Researchers say a type of brain cell able to renew itself is regulated by circadian rhythms, giving more insight into how the body's internal clock may promote healing after traumatic brain injuries. Photo by Mitrey/Pixabay
Sept. 19 (UPI) -- An injured brain's ability to heal may hinge on the time of day, a new study suggests.
That's according to research findings that appeared Monday in the journal eNeuro. The study found that a type of brain cell able to renew itself is regulated by circadian rhythms, giving more insight into how the body's internal clock may promote healing after traumatic brain injuries.
The researchers from Children's National Hospital in Washington, D.C., said they anticipate the findings will promote further scientific exploration of new ways to treat traumatic brain injuries.
Such injuries affect 2.8 million Americans annually, including 630,000 children, but are still managed only with supportive care and rehabilitation because no targeted drug treatment options are available.
The findings also underscore the importance of addressing circadian disturbances to help injured brains heal, the investigators said.
Many of the body's cells follow a 24-hour rhythm driven by their genes known as the circadian clock, and the research team found that a relatively newly discovered type of brain cell -- known as NG2-glia, or oligodendrocyte precursor cell -- also follows a circadian rhythm, a news release said.

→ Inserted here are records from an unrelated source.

Lemma top_of_loop_inv refresh now changed p :
  router_process_inv p -> rp_main p = AtTop refresh ->
  exists p', top_of_loop mode static_peers refresh now changed p = Ok p' /\ router_process_inv p'.
Proof.
  intros [Hi Hm] Em. rewrite Em in Hm. destruct Hm as (fresh & Hfresh & Hc). unfold top_of_loop.
  set (snap := snapshot (r_registry (rp_daemon p))). set (read := refresh || _ || _). fold pins.
  set (r := if read then Some (snap, now) else None). set (seen := if read then snap else rp_seen p).
  pose proof (v_attempts _ _ _ _ (c_driver _ _ _ _ _ _ Hc)) as Ha.
  destruct (refreshed_attempts r pins (rp_driver p) Ha) as [Ha1 Hsub].
  set (driver1 := refreshed r pins (rp_driver p)) in *.
  destruct (futures_keep self _ driver1 _ _ Hi (c_futures _ _ _ _ _ _ Hc) Ha Ha1 Hsub) as (Hi' & Hf & Es & Er & Ep).
  set (d' := drop_futures _ _) in *.
  assert (Hnf : read = false -> fresh = None).
  { intros [[E _]%orb_false_iff _]%orb_false_iff. destruct fresh; [|done]. rewrite Hfresh in E; [done|by eexists]. }
  assert (Hd1 : driver_inv pins None seen driver1).
  { subst driver1 seen r. destruct read eqn:Eread; cbn [refreshed].
    - apply (refresh_inv pins fresh (rp_seen p)); try apply Hc.
      intros q st Hq Hst. rewrite (known_live self _ q st Hi Hst). pose proof (c_connected _ _ _ _ _ _ Hc q) as Hcon.
      destruct (Z.ltb_spec 0 (live (rp_daemon p) q)) as [Hlt|]; [|done]. destruct (Hcon Hlt) as [Hin|Hin].
      + by destruct (v_free _ _ _ _ (c_driver _ _ _ _ _ _ Hc) q Hq).
      + by destruct (c_fresh _ _ _ _ _ _ Hc q Hq).
    - rewrite <-(Hnf eq_refl). apply Hc. }
  destruct (loop_top_inv pins r seen (rp_driver p) (connection_capacity d') Hd1) as (driver' & new & -> & Hd' & En & l & Rn).
  cbn [mbind outcome_bind]. unfold retry_deadline. rewrite capacity_ok by apply Hd'. cbn [mbind outcome_bind].
  eexists. split; [done|]. split; [done|]. cbn [rp_main].
  assert (Hsn : forall q, is_Some (snapshot (r_registry d') !! q) -> is_Some (seen !! q)).
  { intros q. rewrite Er. subst seen. destruct read eqn:Eread; [done|]. intros Hq.
    destruct (c_known _ _ _ _ _ _ Hc q Hq) as [?|Hfr]; [done|]. by rewrite Hnf in Hfr. }
  split; cbn; try done.
  - rewrite Es. apply Hc.
  - intros q Hq. left. rewrite Es in Hq. apply (v_connected _ _ _ _ Hd').
    subst seen. destruct read eqn:Eread; [by apply (live_known self)|].
    destruct (c_connected _ _ _ _ _ _ Hc q Hq) as [Hin|Hfr]; [by apply (v_connected _ _ _ _ (c_driver _ _ _ _ _ _ Hc))|].
    by rewrite Hnf in Hfr.
  - intros q Hq. left. by apply Hsn.
  - intros q Hq [Hs|]; [|done]. rewrite Er. subst seen. destruct read; [done|]. by apply (c_kept _ _ _ _ _ _ Hc); [|left].
  - intros q Hq. rewrite Er. by apply (c_pins _ _ _ _ _ _ Hc).
  - rewrite Ep. apply Hc.
  - eapply futures_add; [exact Hf|exact En|]. intros x Hx. by eapply retries_sound.
Qed.

(** *** Branches of [select!] *)

Lemma agreement_branch p driver' new offer :
  router_inv self (rp_daemon p) -> corep None p -> driver_inv pins None (rp_seen p) driver' ->
  dr_connected driver' = dr_connected (rp_driver p) ->
  attempts (dr_attempts driver') = attempts (dr_attempts (rp_driver p)) ++ new ->
  (forall x, x ∈ new -> sound_attempt offer x) -> router_process_inv (after_branch offer driver' p).
Proof.
  intros Hi [Hd Hf Hl Hc Hk Hkept Hpins Hp Hfu] Hd' Econ En Hn. split; cbn; [done|]. exists None. split; [by intros []|].
  split; cbn; try done; [by rewrite Econ|by eapply futures_add].
Qed.

Lemma retry_tick_process_inv now p :
  router_inv self (rp_daemon p) -> corep None p ->
  exists driver', on_retry_tick now (connection_capacity (rp_daemon p)) (rp_driver p) = Ok driver'
    /\ router_process_inv (after_branch [] driver' p).
Proof.
  intros Hi Hc. pose proof (ri_slots _ _ Hi) as [_ H0]. pose proof (c_driver _ _ _ _ _ _ Hc) as Hd.
  destruct (retry_tick_inv pins (rp_seen p) (rp_driver p) now _ Hd H0) as (driver' & new & Hok & Hd' & En & l & Rn).
  exists driver'. split; [done|]. eapply agreement_branch; [done|done|done| |exact En|intros x Hx; by eapply retries_sound].
  apply set_eq. intros q. by rewrite (v_connected _ _ _ _ Hd'), (v_connected _ _ _ _ Hd).
Qed.

Lemma offer_inv endpoints p :
  router_inv self (rp_daemon p) -> corep None p -> mode = ModeDiscovery ->
  exists driver', on_peer_discovered endpoints (connection_capacity (rp_daemon p)) (rp_driver p) = Ok driver'
    /\ router_process_inv (after_branch (offer_targets self (rp_driver p) endpoints) driver' p).
Proof.
  intros Hi Hc Hmode. pose proof (c_driver _ _ _ _ _ _ Hc) as Hd.
  assert (Hpins : pins = ∅) by (unfold loop_pins, loop_peers; by rewrite Hmode).
  destruct (discovered_inv pins (rp_seen p) (rp_driver p) endpoints (connection_capacity (rp_daemon p)) Hd Hpins)
    as (driver' & new & Hok & Hd' & En & Hn).
  exists driver'. split; [done|]. eapply agreement_branch; [done|done|done| |exact En|].
  - apply set_eq. intros q. by rewrite (v_connected _ _ _ _ Hd'), (v_connected _ _ _ _ Hd).
  - intros x Hx. destruct (Hn x Hx) as (Hr & Hne & Hep). split; [done|].
    rewrite Hr, Hep. unfold offer_targets, compatible. intros t (e & -> & He)%list_elem_of_fmap.
    apply elem_of_retain in He as [_ He]. apply list_elem_of_fmap. by exists e.
Qed.

(** *** The futures' own steps *)

Lemma poll_attempt_inv h peer rest p t :
  router_inv self (rp_daemon p) -> corep None p -> rp_main p = Selecting t ->
  rp_futures p !! h = Some (mkFuture None (peer :: rest)) ->
  exists p', poll_attempt self h peer rest p = Ok p' /\ router_process_inv p'.
Proof.
  intros Hi Hc Em Hf. pose proof (c_point _ _ _ _ _ _ Hc) as Hpt.
  destruct (f_owner _ _ _ (c_futures _ _ _ _ _ _ Hc) h _ Hf) as (x & Hx & Hk & Ht & _). cbn in Ht.
  destruct (connect_begin_inv self peer (rp_daemon p) Hi) as (d' & Hd' & Hi').
  { unfold before_shutdown. by rewrite Hpt. }
  unfold poll_attempt, connect_begin in *.
  assert (Herr : forall d, d = rp_daemon p -> router_process_inv (set_future h (mkFuture None rest) d p)).
  { intros d ->. split; [done|]. cbn. rewrite Em. eapply agreement_daemon; [exact Hc|done..|].
    eapply futures_set; [apply Hc|done|done|by eexists|..]; cbn; try done; [set_solver|].
    intros k f. rewrite Hf. by intros [= <-]. }
  destruct (r_slots (rp_daemon p) =? 0); [eexists; split; [done|by apply Herr]|].
  destruct (_ && _); [eexists; split; [done|by apply Herr]|]. cbn in Hd'. injection Hd' as <-.
  assert (Hnone : r_attempts (rp_daemon p) !! r_next (rp_daemon p) = None).
  { destruct (r_attempts (rp_daemon p) !! r_next (rp_daemon p)) as [a|] eqn:E; [|done].
    destruct (ri_attempts _ _ Hi _ _ E). lia. }
  eexists. split; [done|]. split; [done|]. cbn. rewrite Em. eapply agreement_daemon; [exact Hc|done..|].
  eapply futures_set; [apply Hc|done|done|by eexists|..]; cbn.
  - set_solver.
  - intros k a [= <-]. rewrite lookup_insert_eq. intros [= <-]. cbn. apply Ht. left.
  - intros k [= <-]. rewrite lookup_insert_eq. by eexists.
  - intros k Hne _. rewrite lookup_insert_ne; [done|congruence].
  - intros k f. rewrite Hf. by intros [= <-].
  - intros k [= <-]. by left.
Qed.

This cell type is one of the few that continually self-renews throughout adulthood and notably generates in the first week after brain injuries, the scientists said.
"We have found evidence for the role of this well-known molecular pathway -- the molecular circadian clock -- in regulating the ability for these NG2-glia to proliferate, both at rest and after injury," Dr. Terry Dean, the study's lead author and a critical care specialist at Children's National, said in the release.
Dean, an attending physician in the Division of Critical Care Medicine at Children's National Hospital, described the study as "a starting point" to investigate the mechanisms that may unlock the regeneration of NG2-glia cells: the most common type of brain cell known to proliferate and self-renew in adult brains.
"It is essential for researchers to know that cell renewal is coordinated with the time of day," Vittorio Gallo, interim chief academic officer and interim director of the Children's National Research Institute, said in the release.
"With this knowledge, we can dig deeper into the body's genetic healing process to understand how cells regulate and regenerate themselves."
The investigators underscored how widespread traumatic brain injury is. It affects roughly 69 million people worldwide each year, resulting in conditions that range from mild concussions to severe injuries that may cause death or lifelong disability.
In the United States alone, brain injury is the leading cause of death in people under age 45, and survivors may be left with persistent physical, cognitive and psychological disabilities, the researchers said.